Focus is falling on how to cope with the growing number of ‘outcome-based’ funds which have launched in recent years and come to the fore in the wake of pension freedoms, amid a major consultation by the Investment Association.
In February this year, the IA launched a consultation on the ‘unclassified’ sector, which houses £30bn of assets including nearly 200 funds with an ‘outcome’ focus, that is generating a given return or meeting a particular risk rating rather than meeting allocation targets.
It offered three options including not making any changes and leaving funds where they are, or setting up a new sector for outcome-focused funds which would sit alongside existing IA ‘mixed investment’ multi-asset sectors.

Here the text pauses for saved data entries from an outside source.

(** An export either touches nothing, or creates one directory; a directory under
    the temporary path with the export's name prefix is the only one used, holds the
    only file written, which is private and new, and is removed at the end whatever
    happened; the host tool runs at most once and without the funding key in its
    environment. The result is the non-empty output of a successful run of the tool, or
    an error for the client, unless removing the directory failed. *)
Theorem export_confined requestValue deploymentValue (w w' : world) r :
  is_json deploymentValue = true →
  exportAccountState requestValue deploymentValue w = (r, w') →
  (∃ l, w_log w' = w_log w ++ l ∧ export_run l r) ∧
  ∀ name value, (name, value) ∈ sanitizedEnvironment x_processEnv ↔
    toUpperCase name ≠ "CKB_PRIVKEY" ∧ (name, value) ∈ x_processEnv.
Proof.
  intros Hjson H. split.
  2: { intros. unfold sanitizedEnvironment. by rewrite list_elem_of_filter. }
  unfold exportAccountState in H.
  run_step H.
  { exists []. split; [log_eq|]. apply export_refused.
    destruct (safeParse _ _); cbn in Hm; by simplify_eq. }
  symmetry in Hm. apply from_option_or_Ok in Hm.
  destruct (request_record _ _ Hm) as (request & -> & Hrw). rewrite request_of_val in H.
  run_step H.
  { exists []. split; [log_eq|]. apply export_refused. by eapply service_deployment_api. }
  pose proof (service_deployment_wf _ _ Hjson (eq_sym Hm0)) as Hdw. rename v into deployment.
  destruct (accountConfiguration_total request deployment Hrw) as [config Hc].
  run_step H.
  { apply catch_export_run in Hm1 as (r0 & Hm1 & _ & He).
    apply make_directory_run in Hm1 as [Hl _]. exists [XMakeTempDir].
    split; [done|]. apply export_no_directory. eauto. }
  apply catch_export_run in Hm1 as (r0 & Hm1 & Hr0 & _). rename v into directory.
  apply make_directory_run in Hm1 as [Hl Hd].
  destruct (Hd directory (Hr0 _ eq_refl)) as (made & _ & Htmp).
  unfold remove_after in H. destruct (catch _ _ _) as [r1 w1'] eqn:Hx.
  apply catch_export_run in Hx as (r2 & Hx & Hok & Hthrow).
  destruct (export_in_run _ _ _ _ _ _ _ Hc Hx) as (n & Hn & Hln & Hout).
  destruct (call _ _ _) as [r3 w3] eqn:Hcall. apply call_run in Hcall as [Hrm Hl3].
  assert (w3 = w') as -> by (destruct r3; congruence).
  eexists. split; [rewrite Hl3, Hln, Hl, <- !app_assoc; reflexivity|].
  cbn [app]. apply (export_ran request deployment config directory n); try done.
  - intros output ->. destruct r3; [|done]. injection H as ->. auto.
  - intros e ->. destruct r3; injection H as ->; eauto.
Qed.
End export.
(** * Fulcrum / Protocol 402: the trading front-end (src/app/page.tsx)

    A shallow embedding of the parts of the Next.js page that carry logic:
    the AMM price formula, the position poller [fetchPositions], the
    market-statistics effect, [handleClosePosition] and [handleTrade].

    Conventions used throughout.
    - A TypeScript [number] that enters price or amount arithmetic is an exact
      rational ([Q]); rounding of IEEE doubles is not part of the model.
      A division whose divisor is a run-time value is partial ([js_div]):
      it yields [None] exactly where JavaScript yields a non-finite value.
      Where rounding decides a property, the price formula is also given in
      binary64 ([calculateAMMPrices_f64]).
    - A [number] that is an identifier or a loop counter is a [Z].
    - A [uint256] read from the contract (an ethers [bigint]) is an [N].
    - A call that may throw or reject returns an [option]; [None] is the throw.
    - A JS object used as a dictionary is a [gmap]. *)

From Stdlib Require Import QArith Qround Qabs Lqa Lia ZArith NArith Ascii String.
From Stdlib Require Import Sorting.Sorted.
From Stdlib Require Import PrimFloat.
From stdpp Require Import gmap strings list fin_maps.

Local Open Scope string_scope.

(** ** Numbers *)

(** [a / b] for a divisor that is only known at run time. *)
Definition js_div (a b : Q) : option Q :=
  if Qeq_bool b 0 then None else Some (a / b)%Q.

(** [Number(x)] for a [bigint] [x]. *)
Definition Number_of_bigint (x : N) : Q := inject_Z (Z.of_N x).

(** [Number(ethers.formatUnits(x, 6))]: [x] base units read with six
    decimals. *)
Definition formatUnits6 (x : N) : Q := (inject_Z (Z.of_N x) / 1000000)%Q.

(** ** Smart contract configuration and mock data *)

Definition CONTRACT_ADDRESS : string := "0x2a3895f00315013a7cBc8fF50D4ac8823B58d88f".

Record Market := mkMarket {
  market_id : Z;
  title : string;
  image : string;
  volume : string;
  chance : Q;
  category : string
}.

Definition MARKETS : list Market := [
  mkMarket 1 "Will SpaceX Starship reach orbit in 2025?"
    "https://images.unsplash.com/photo-1517976487492-5750f3195933?q=80&w=1000&auto=format&fit=crop"
    "$4.2M" 78 "Science";
  mkMarket 2 "Fed Interest Rate Decision: Cut in December?"
    "https://images.unsplash.com/photo-1611974765270-ca1258634369?q=80&w=1000&auto=format&fit=crop"
    "$12.5M" 42 "Economics";
  mkMarket 3 "Bitcoin to break $100k before Q3?"
    "https://images.unsplash.com/photo-1518546305927-5a555bb7020d?q=80&w=1000&auto=format&fit=crop"
    "$89.1M" 65 "Crypto";
  mkMarket 4 "Apple to announce foldable iPhone this year?"
    "https://images.unsplash.com/photo-1510557880182-3d4d3cba35a5?q=80&w=1000&auto=format&fit=crop"
    "$1.8M" 12 "Tech";
  mkMarket 5 "Who will win the 2026 World Cup?"
    "https://images.unsplash.com/photo-1522770179533-24471fcdba45?q=80&w=1000&auto=format&fit=crop"
    "$5.6M" 18 "Sports";
  mkMarket 6 "GPT-5 release date before June 2025?"
    "https://images.unsplash.com/photo-1677442136019-21780ecad995?q=80&w=1000&auto=format&fit=crop"
    "$3.4M" 88 "AI"
].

The final third option is to undergo a major reorganisation of the basis of the sector classification scheme to create two distinct areas: one for asset-based funds and one for out-come focused funds.
Henry Cobbe, managing director and head of research at Birthstar Funds, a provider of ‘target-date’ funds which shift allocation based on progression through retirement, told FTAdviser he favoured the latter option the industry has too far been focused on asset class funds.
“I think there’s a challenge out there for the fund research providers to work out how to evaluate these solutions type funds because right now it is a growing part of the market. It is already much larger than it was, and it has continued to grow very fast.
“Because of the growth in simplifed advice and DIY investing and also in the whole new pension freedoms we expect there to be ongoing growth in these outcome orientated funds... I think that it is not good enough just to say how does a fund do compared to the unclassified sector.
“From our point of view it is not just about what the Investment Association does, it’s more challenging the fund ratings industry.
“There’s a vast and growing sector of solutions type funds, there’s a huge prize for the fund rating company that can work out how to evaluate them consistently and methodically and in a way that is informative to advisers and consumers.”
Jon Gumpel, investment director and co-founder of Brooks Macdonald, agreed there are “too many” unclassified funds and it is “too much of a bag of nails because they don’t feel they fit the other sectors”.
“I think having a means of providing appropriate benchmarks for a good 60-70 per cent of the funds in the unclassified sector would be helpful for managers and helpful for the investors in terms of market information and being able to compare apples with apples.”
However, while he said that sorting out the problems of the unclassified sector was “great”, he said he would not support a full reorganisation of names and functions of the mixed sectors and absolute return because “they are all relatively set and stable and understood”.
Mr Gumpel added that there is a danger that people are focusing on outcome-based funds for pensions in light of recent changes, which could lead to “poor funds” being badged with the “right badge”.